**Information**
= = = = = = =

(** * A shallow embedding of the skeinrs dual-spigot pipeline

    Covered here: the MIDI serialiser of [spigot_midi], the playback loop
    and the orchestrator state machine of [leap_spigot], and the dual
    stream of [dual_spigot].  Integers of the Rust code are [Z] (or [nat]
    for [usize] indices and positions), with the wrap-around of fixed-width
    arithmetic written out where it can occur; a Rust panic is [None]. *)

From Stdlib Require Import ZArith List String Ascii Bool Lia QArith Lqa Sorting.Sorted.
Import ListNotations.
Local Open Scope Z_scope.
Local Open Scope list_scope.

(* ------------------------------------------------------------------ *)
(** ** Fixed-width helpers *)

Definition u32_max : Z := 2 ^ 32.
Definition u64_max : Z := 2 ^ 64.

(** The range of a Rust [u32]. *)
Definition is_u32 (v : Z) : Prop := 0 <= v < u32_max.

(** In-range update of a fixed-size array ([bytes[i] = b]). *)
Fixpoint set_nth {A} (i : nat) (x : A) (l : list A) : list A :=
  match l, i with
  | [], _ => []
  | _ :: t, O => x :: t
  | h :: t, S i' => h :: set_nth i' x t
  end.

(* ------------------------------------------------------------------ *)
(** ** leap_spigot/src/player.rs : [ticks_to_ms] *)

(** [fn ticks_to_ms(ticks: u32, tpq: u32, bpm: u32) -> u64]:
    [ms_per_beat = 60_000u64 / bpm.max(1) as u64;
     (ticks as u64 * ms_per_beat / tpq.max(1) as u64).max(50)].
    The u64 product is written with its wrap-around. *)
Definition ticks_to_ms (ticks tpq bpm : Z) : Z :=
  let ms_per_beat := 60000 / Z.max bpm 1 in
  Z.max (((ticks * ms_per_beat) mod u64_max) / Z.max tpq 1) 50.

(** The formula as the spec writes it: [ticks * (60000 / bpm) / tpq],
    floored at 50; it has no value where a divisor is zero. *)
Definition spec_ticks_to_ms (ticks tpq bpm : Z) : option Z :=
  if (bpm =? 0) || (tpq =? 0) then None
  else Some (Z.max (ticks * (60000 / bpm) / tpq) 50).

(* ------------------------------------------------------------------ *)
(** ** spigot_midi/src/lib.rs : [write_vlq] *)

(** The [while value > 0] loop of [write_vlq]: [i] is the index of the
    last byte written into the 4-byte array; [i -= 1] at [i = 0] is a
    [usize] underflow, i.e. a panic ([None]).  The recursion is on [i],
    which bounds the number of iterations. *)
Fixpoint vlq_loop (value : Z) (i : nat) (bytes : list Z) : option (nat * list Z) :=
  if value >? 0 then
    match i with
    | O => None
    | S i' =>
        vlq_loop (Z.shiftr value 7) i'
          (set_nth i' (Z.lor (Z.land value 127) 128) bytes)
    end
  else Some (i, bytes).

(** [fn write_vlq(buf: &mut Vec<u8>, mut value: u32)]: returns the new
    contents of [buf], or [None] where the Rust code panics. *)
Definition write_vlq (buf : list Z) (value : Z) : option (list Z) :=
  let bytes := set_nth 3 (Z.land value 127) [0; 0; 0; 0] in
  match vlq_loop (Z.shiftr value 7) 3 bytes with
  | Some (i, b) => Some (buf ++ skipn i b)
  | None => None
  end.

(** The variable-length quantity as the spec describes it: 7-bit groups,
    most significant first, bit 7 set on every byte but the last. *)
Fixpoint vlq_groups (fuel : nat) (v : Z) : list Z :=
  match fuel with
  | O => []
  | S f => if v / 128 =? 0 then [v mod 128]
           else vlq_groups f (v / 128) ++ [v mod 128]
  end.

Definition spec_vlq (v : Z) : list Z :=
  let gs := vlq_groups 5 v in
  map (fun g => g + 128) (removelast gs) ++ [last gs 0].

(** Decoding a variable-length quantity. *)
Definition vlq_decode (l : list Z) : Z :=
  fold_left (fun acc b => acc * 128 + b mod 128) l 0.

(* ------------------------------------------------------------------ *)
(** ** spigot_midi/src/lib.rs : [MidiTrack::to_bytes] *)

(** The bytes of an ASCII literal such as [b"MThd"]. *)
Definition ascii_bytes (s : string) : list Z :=
  map (fun c => Z.of_nat (nat_of_ascii c)) (list_ascii_of_string s).

(** [v.to_be_bytes()] for a [w]-byte unsigned [v]:
    byte [k] from the end is [(v >> 8k) & 0xFF]. *)
Definition to_be_bytes (w : nat) (v : Z) : list Z :=
  map (fun k => Z.land (Z.shiftr v (8 * Z.of_nat k)) 255) (rev (seq 0 w)).

(** [pub struct Note]. *)
Record Note := mkNote {
  pitch    : Z;   (* u8 *)
  duration : Z;   (* u32, ticks *)
  velocity : Z    (* u8 *)
}.

(** [pub struct MidiTrack]; [description] is kept as its UTF-8 bytes
    ([self.description.as_bytes()]). *)
Record MidiTrack := mkMidiTrack {
  notes             : list Note;
  ticks_per_quarter : Z;   (* u16 *)
  tempo_bpm         : Z;   (* u32 *)
  instrument        : Z;   (* u8 *)
  channel           : Z;   (* u8 *)
  description       : list Z
}.

(** The [for note in &self.notes] loop of [build_track_chunk]. *)
Fixpoint note_events (ch : Z) (ns : list Note) (t : list Z) : option (list Z) :=
  match ns with
  | [] => Some t
  | n :: ns' =>
      let t := t ++ [0; Z.lor 144 ch; pitch n; velocity n] in
      match write_vlq t (duration n) with
      | None => None
      | Some t => note_events ch ns' (t ++ [Z.lor 128 ch; pitch n; 0])
      end
  end.

(** [fn build_track_chunk(&self) -> Vec<u8>]; [None] where it panics
    ([60_000_000u32 / 0], or a [write_vlq] panic). *)
Definition build_track_chunk (tr : MidiTrack) : option (list Z) :=
  let ch := Z.land (channel tr) 15 in
  if tempo_bpm tr =? 0 then None else
  let micros := 60000000 / tempo_bpm tr in
  let t := [0; 255; 81; 3;
            Z.land (Z.shiftr micros 16) 255;
            Z.land (Z.shiftr micros 8) 255;
            Z.land micros 255] in
  let name := description tr in
  let t := t ++ [0; 255; 3] in
  match write_vlq t (Z.of_nat (List.length name) mod u32_max) with
  | None => None
  | Some t =>
      let t := t ++ name ++ [0; Z.lor 192 ch; instrument tr] in
      match note_events ch (notes tr) t with
      | None => None
      | Some t => Some (t ++ [0; 255; 47; 0])
      end
  end.

(** [pub fn to_bytes(&self) -> Vec<u8>]. *)
Definition to_bytes (tr : MidiTrack) : option (list Z) :=
  match build_track_chunk tr with
  | None => None
  | Some track =>
      Some (ascii_bytes "MThd" ++ to_be_bytes 4 6 ++ to_be_bytes 2 0 ++
            to_be_bytes 2 1 ++ to_be_bytes 2 (ticks_per_quarter tr) ++
            ascii_bytes "MTrk" ++ to_be_bytes 4 (Z.of_nat (List.length track) mod u32_max) ++
            track)
  end.

(** The file layout as the spec describes it, for a single-track file.
    [be n v] is the [n]-byte big-endian form of [v], defined only when [v]
    fits in [n] bytes.  Every track event is preceded by its delta-time:
    0, except the note-off, whose delta-time is the note's duration. *)
Definition be (n : nat) (v : Z) : option (list Z) :=
  if (0 <=? v) && (v <? 256 ^ Z.of_nat n)
  then Some (map (fun k => (v / 256 ^ Z.of_nat k) mod 256) (rev (seq 0 n)))
  else None.

Definition spec_note_bytes (ch : Z) (n : Note) : list Z :=
  [0; 144 + ch; pitch n; velocity n] ++ spec_vlq (duration n) ++ [128 + ch; pitch n; 0].

Definition spec_track_payload (tr : MidiTrack) : option (list Z) :=
  match be 3 (60000000 / tempo_bpm tr) with
  | None => None
  | Some tempo =>
      Some ([0; 255; 81; 3] ++ tempo ++
            [0; 255; 3] ++ spec_vlq (Z.of_nat (List.length (description tr))) ++ description tr ++
            [0; 192 + channel tr; instrument tr] ++
            flat_map (spec_note_bytes (channel tr)) (notes tr) ++
            [0; 255; 47; 0])
  end.

Definition spec_midi_file (tr : MidiTrack) : option (list Z) :=
  match spec_track_payload tr with
  | None => None
  | Some payload =>
      match be 4 6, be 2 0, be 2 1, be 2 (ticks_per_quarter tr),
            be 4 (Z.of_nat (List.length payload)) with
      | Some len, Some fmt, Some ntrks, Some division, Some tlen =>
          Some (ascii_bytes "MThd" ++ len ++ fmt ++ ntrks ++ division ++
                ascii_bytes "MTrk" ++ tlen ++ payload)
      | _, _, _, _, _ => None
      end
  end.

(** What [MidiComposer] guarantees of the tracks it builds: [tempo] asserts
    1..=300 BPM, [ticks_per_quarter] asserts a non-zero u16, [channel] masks
    to 0..=15, [velocity] and [instrument_raw] clamp to 127, [note_for]
    clamps pitches to 127 and [ticks_for] returns a u32. *)
Definition composed (tr : MidiTrack) : Prop :=
  1 <= tempo_bpm tr <= 300 /\ 1 <= ticks_per_quarter tr < 2 ^ 16 /\
  0 <= channel tr <= 15 /\ 0 <= instrument tr <= 127 /\
  Forall (fun n => 0 <= pitch n <= 127 /\ 0 <= velocity n <= 127 /\ is_u32 (duration n))
    (notes tr).

(* ------------------------------------------------------------------ *)
(** ** spigot_midi/src/lib.rs : instruments, scales, pitch and duration
    maps, the composer and the multi-track writer *)

(** The display names ([&'static str] fields and [GeneralMidi::name]) are
    not modelled.  [MidiComposer] owns a [DualStream]; [compose] is given
    the pairs [self.stream.zip_take(n)] returned, so the stream itself
    (and [drop_left], [drop_right], [twist], which only move it) is left
    out.  [u32] products are written with their wrap-around. *)
Module Composer.

(** [pub enum GeneralMidi] ([#[repr(u8)]]), in declaration order. *)
Inductive GeneralMidi :=
| AcousticGrandPiano
| BrightAcousticPiano
| ElectricGrandPiano
| HonkyTonkPiano
| ElectricPiano1
| ElectricPiano2
| Harpsichord
| Clavinet
| Celesta
| Glockenspiel
| MusicBox
| Vibraphone
| Marimba
| Xylophone
| TubularBells
| Dulcimer
| DrawbarOrgan
| PercussiveOrgan
| RockOrgan
| ChurchOrgan
| ReedOrgan
| Accordion
| Harmonica
| TangoAccordion
| AcousticGuitarNylon
| AcousticGuitarSteel
| ElectricGuitarJazz
| ElectricGuitarClean
| ElectricGuitarMuted
| OverdrivenGuitar
| DistortionGuitar
| GuitarHarmonics
| AcousticBass
| ElectricBassFinger
| ElectricBassPick
| FretlessBass
| SlapBass1
| SlapBass2
| SynthBass1
| SynthBass2
| Violin
| Viola
| Cello
| Contrabass
| TremoloStrings
| PizzicatoStrings
| OrchestralHarp
| Timpani
| StringEnsemble1
| StringEnsemble2
| SynthStrings1
| SynthStrings2
| ChoirAahs
| VoiceOohs
| SynthVoice
| OrchestraHit
| Trumpet
| Trombone
| Tuba
| MutedTrumpet
| FrenchHorn
| BrassSection
| SynthBrass1
| SynthBrass2
| SopranoSax
| AltoSax
| TenorSax
| BaritoneSax
| Oboe
| EnglishHorn
| Bassoon
| Clarinet
| Piccolo
| Flute
| Recorder
| PanFlute
| BlownBottle
| Shakuhachi
| Whistle
| Ocarina
| Lead1Square
| Lead2Sawtooth
| Lead3Calliope
| Lead4Chiff
| Lead5Charang
| Lead6Voice
| Lead7Fifths
| Lead8BassLead
| Pad1NewAge
| Pad2Warm
| Pad3Polysynth
| Pad4Choir
| Pad5Bowed
| Pad6Metallic
| Pad7Halo
| Pad8Sweep
| Fx1Rain
| Fx2Soundtrack
| Fx3Crystal
| Fx4Atmosphere
| Fx5Brightness
| Fx6Goblins
| Fx7Echoes
| Fx8Scifi
| Sitar
| Banjo
| Shamisen
| Koto
| Kalimba
| BagPipe
| Fiddle
| Shanai
| TinkleBell
| Agogo
| SteelDrums
| Woodblock
| TaikoDrum
| MelodicTom
| SynthDrum
| ReverseCymbal
| GuitarFretNoise
| BreathNoise
| Seashore
| BirdTweet
| TelephoneRing
| Helicopter
| Applause
| Gunshot.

= = = = = = =

Look through the listing above and copy each line where the string "Rust" occurs.

**Response for this exercise**
    stream of [dual_spigot].  Integers of the Rust code are [Z] (or [nat]
    arithmetic written out where it can occur; a Rust panic is [None]. *)
(** The range of a Rust [u32]. *)
    contents of [buf], or [None] where the Rust code panics. *)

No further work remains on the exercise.